Item 5.02 Departure of Directors or Certain Officers; Election of Directors; Appointment of Certain Officers; Compensatory Arrangements of Certain Officers.

 

(e) Amendment to Employment Agreements. On February 22, 2013, InnerWorkings, Inc., a Delaware corporation, and each of Eric D. Belcher, Chief Executive Officer and President, and John D. Eisel, Chief Operating Officer entered into an amendment to each executive’s respective employment agreement.

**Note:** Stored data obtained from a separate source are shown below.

(** * Spec discovery and default spec file names (data-context, ProjectDataSource)

    A shallow embedding of
    [packages/data-context/src/sources/ProjectDataSource.ts]:
    [transformSpec], [getLongestCommonPrefixFromPaths],
    [getLongestCommonPrefixFromGlob] and the methods of the class
    [ProjectDataSource] that read the spec patterns and drive the spec
    watcher.

    JavaScript strings are modelled as [string]; arrays as lists (arrays
    with holes as lists of options); [null]/[undefined] as [None]; a thrown
    error or rejected promise as [Throw].  Third-party functions (Node's
    [path], [minimatch], [parse-glob], [micromatch], [randexp], [chokidar])
    are fields of type classes: a statement holds for whatever these
    libraries compute, unless it says what it assumes of them. *)

From stdpp Require Import base list strings.
From Stdlib Require Import ZArith Lia Ascii.

Open Scope string_scope.

(** ** JavaScript string methods used by the source *)

Module Js.

(** [s.startsWith(p)] *)
Definition startsWith (s p : string) : bool := String.prefix p s.

(** [s.slice(n)] for [0 <= n] *)
Fixpoint drop_str (n : nat) (s : string) : string :=
  match n, s with
  | O, _ => s
  | S _, EmptyString => EmptyString
  | S k, String _ s' => drop_str k s'
  end.

(** [s.slice(0, n)] for [0 <= n] *)
Fixpoint take_str (n : nat) (s : string) : string :=
  match n, s with
  | O, _ => EmptyString
  | S _, EmptyString => EmptyString
  | S k, String c s' => String c (take_str k s')
  end.

(** [s.slice(a, b)] for [0 <= a], [0 <= b] *)
Definition slice (a b : nat) (s : string) : string :=
  take_str (b - a) (drop_str a s).

(** [s.slice(0, -1)] *)
Definition drop_last (s : string) : string :=
  take_str (String.length s - 1) s.

(** [s.endsWith(p)] *)
Definition endsWith (s p : string) : bool :=
  (String.length p <=? String.length s)%nat
  && String.eqb (drop_str (String.length s - String.length p) s) p.

(** [s.replace(pat, rep)] with a string pattern: only the first
    occurrence (scanning from the left) is replaced; the empty pattern
    matches at position 0. *)
Fixpoint replace_first (pat rep s : string) : string :=
  if String.prefix pat s then rep +:+ drop_str (String.length pat) s
  else match s with
       | EmptyString => EmptyString
       | String c s' => String c (replace_first pat rep s')
       end.

(** [s.replace(/c/g, rep)] for a regular expression matching the single
    character [c] *)
Fixpoint replace_all_char (c : ascii) (rep s : string) : string :=
  match s with
  | EmptyString => EmptyString
  | String d s' =>
      (if Ascii.eqb d c then rep else String d EmptyString)
        +:+ replace_all_char c rep s'
  end.

(** [s.split(re)] for a regular expression matching one character of
    the class [is_sep]; [cur] is the piece being read, reversed. *)
Fixpoint split_on_go (is_sep : ascii -> bool) (cur : string) (s : string)
  : list string :=
  match s with
  | EmptyString => [String.rev cur]
  | String c s' =>
      if is_sep c then String.rev cur :: split_on_go is_sep EmptyString s'
      else split_on_go is_sep (String c cur) s'
  end.

Definition split_on (is_sep : ascii -> bool) (s : string) : list string :=
  split_on_go is_sep EmptyString s.

(** [s.split(sep)] for a non-empty string separator: [skip] counts the
    characters of a matched separator still to be passed over. *)
Fixpoint split_str_go (sep : string) (skip : nat) (cur : string) (s : string)
  : list string :=
  match s with
  | EmptyString => [String.rev cur]
  | String c s' =>
      match skip with
      | S k => split_str_go sep k cur s'
      | O =>
          if String.prefix sep s
          then String.rev cur
                 :: split_str_go sep (String.length sep - 1) EmptyString s'
          else split_str_go sep O (String c cur) s'
      end
  end.

(** [s.split("")]: the characters of [s] *)
Fixpoint chars (s : string) : list string :=
  match s with
  | EmptyString => []
  | String c s' => String c EmptyString :: chars s'
  end.

(** [s.split(sep)]: with the empty separator the string is cut into its
    characters (and the empty string gives the empty array). *)
Definition split_str (sep s : string) : list string :=
  match sep with
  | EmptyString => chars s
  | _ => split_str_go sep O EmptyString s
  end.

(** [a.join(sep)] on an array of strings *)
Fixpoint join (sep : string) (l : list string) : string :=
  match l with
  | [] => EmptyString
  | [x] => x
  | x :: l' => x +:+ sep +:+ join sep l'
  end.

(** [a.join(sep)] on an array with holes: a hole (or [undefined]) is
    printed as the empty string. *)
Definition join_holes (sep : string) (l : list (option string)) : string :=
  join sep (default EmptyString <$> l).

(** truthiness of a string; [a || b] on strings *)
Definition truthy (s : string) : bool := negb (String.eqb s EmptyString).

Definition or_else (o : option string) (d : string) : string :=
  match o with
  | Some s => if truthy s then s else d
  | None => d
  end.

(** [s.includes(p)] *)
Fixpoint includes (s p : string) : bool :=
  String.prefix p s
  || match s with
     | EmptyString => false
     | String _ s' => includes s' p
     end.

End Js.

(** ** Node's [path] module *)

(** The functions of [path] the source calls.  Which implementation is
    behind them ([path.posix] or [path.win32]) depends on the platform. *)
Class NodePath := {
  path_sep : string;
  path_relative : string -> string -> string;
  path_parse_base : string -> string;
  path_extname : string -> string;
}.

(** [path.posix]: the scanner shared by [extname] and [parse], which walks
    the path from its last character down to index [start]. *)
Module Posix.

Record scan := {
  startDot : Z;
  startPart : Z;
  end_ : Z;
  matchedSlash : bool;
  preDotState : Z;
  stopped : bool;
}.

Definition scan0 : scan :=
  {| startDot := -1; startPart := 0; end_ := -1; matchedSlash := true;
     preDotState := 0; stopped := false |}.

Definition step (i : Z) (code : ascii) (st : scan) : scan :=
  if stopped st then st
  else if Ascii.eqb code "/" then
    if negb (matchedSlash st)
    then {| startDot := startDot st; startPart := i + 1; end_ := end_ st;
            matchedSlash := matchedSlash st; preDotState := preDotState st;
            stopped := true |}
    else st
  else
    let st1 :=
      if (end_ st =? -1)%Z
      then {| startDot := startDot st; startPart := startPart st;
              end_ := i + 1; matchedSlash := false;
              preDotState := preDotState st; stopped := false |}
      else st in
    if Ascii.eqb code "."
    then
      if (startDot st1 =? -1)%Z
      then {| startDot := i; startPart := startPart st1; end_ := end_ st1;
              matchedSlash := matchedSlash st1;
              preDotState := preDotState st1; stopped := false |}
      else if negb (preDotState st1 =? 1)%Z
      then {| startDot := startDot st1; startPart := startPart st1;
              end_ := end_ st1; matchedSlash := matchedSlash st1;
              preDotState := 1; stopped := false |}
      else st1
    else if negb (startDot st1 =? -1)%Z
    then {| startDot := startDot st1; startPart := startPart st1;
            end_ := end_ st1; matchedSlash := matchedSlash st1;
            preDotState := -1; stopped := false |}
    else st1.

(** the characters of [s] from index [i] on, paired with their index *)
Fixpoint indexed (i : Z) (s : string) : list (Z * ascii) :=
  match s with
  | EmptyString => []
  | String c s' => (i, c) :: indexed (i + 1) s'
  end.

(** [for (i = path.length - 1; i >= start; --i)] *)
Definition run (start : nat) (p : string) : scan :=
  foldr (fun ic k st => k (step ic.1 ic.2 st)) (fun st => st)
        (rev (drop start (indexed 0 p))) scan0.

Definition no_ext (st : scan) : bool :=
  (startDot st =? -1)%Z
  || (preDotState st =? 0)%Z
  || ((preDotState st =? 1)%Z
      && (startDot st =? end_ st - 1)%Z
      && (startDot st =? startPart st + 1)%Z).

Definition extname (p : string) : string :=
  let st := run 0 p in
  if no_ext st || (end_ st =? -1)%Z then EmptyString
  else Js.slice (Z.to_nat (startDot st)) (Z.to_nat (end_ st)) p.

The amendments eliminated the “modified single trigger” severance provisions from the employment agreements, which provisions had (i) required the executive to continue employment for nine (9) months following a change in control with a limited ability to terminate his employment for “good reason” during such period and (ii) provided that the executive’s resignation for any reason following the aforementioned nine (9) month period after a change in control constituted “good reason” entitling the executive to severance benefits. The foregoing description of the amendments is qualified in its entirety by reference to the full text of the amendments filed as Exhibits 10.1 and 10.2 hereto, which are incorporated by reference herein.

  

Item 9.01 Financial Statements and Exhibits.

 

(d) Exhibits:

 

Exhibit No.   Description
10.1  

Amendment to Employment Agreement, dated February 22, 2013, by and between Eric D. Belcher and InnerWorkings, Inc.

 

10.2   Amendment to Employment Agreement, dated February 22, 2013, by and between John D. Eisel and InnerWorkings, Inc.

 

 

 

 

 
 

 

SIGNATURES

 

Pursuant to the requirements of the Securities Exchange Act of 1934, the registrant has duly caused this report to be signed on its behalf by the undersigned hereunto duly authorized.

 

  INNERWORKINGS, INC.
   
Dated: February 26, 2013 By:  /s/ Joseph M. Busky
 

Name:

Title:

Joseph M. Busky
Chief Financial Officer

 

 
 

 

Exhibit Index

 

Exhibit No.   Description
10.1  

Amendment to Employment Agreement dated February 22, 2013, by and between Eric D. Belcher and InnerWorkings, Inc.

 

10.2   Amendment to Employment Agreement dated February 22, 2013, by and between John D. Eisel and InnerWorkings, Inc.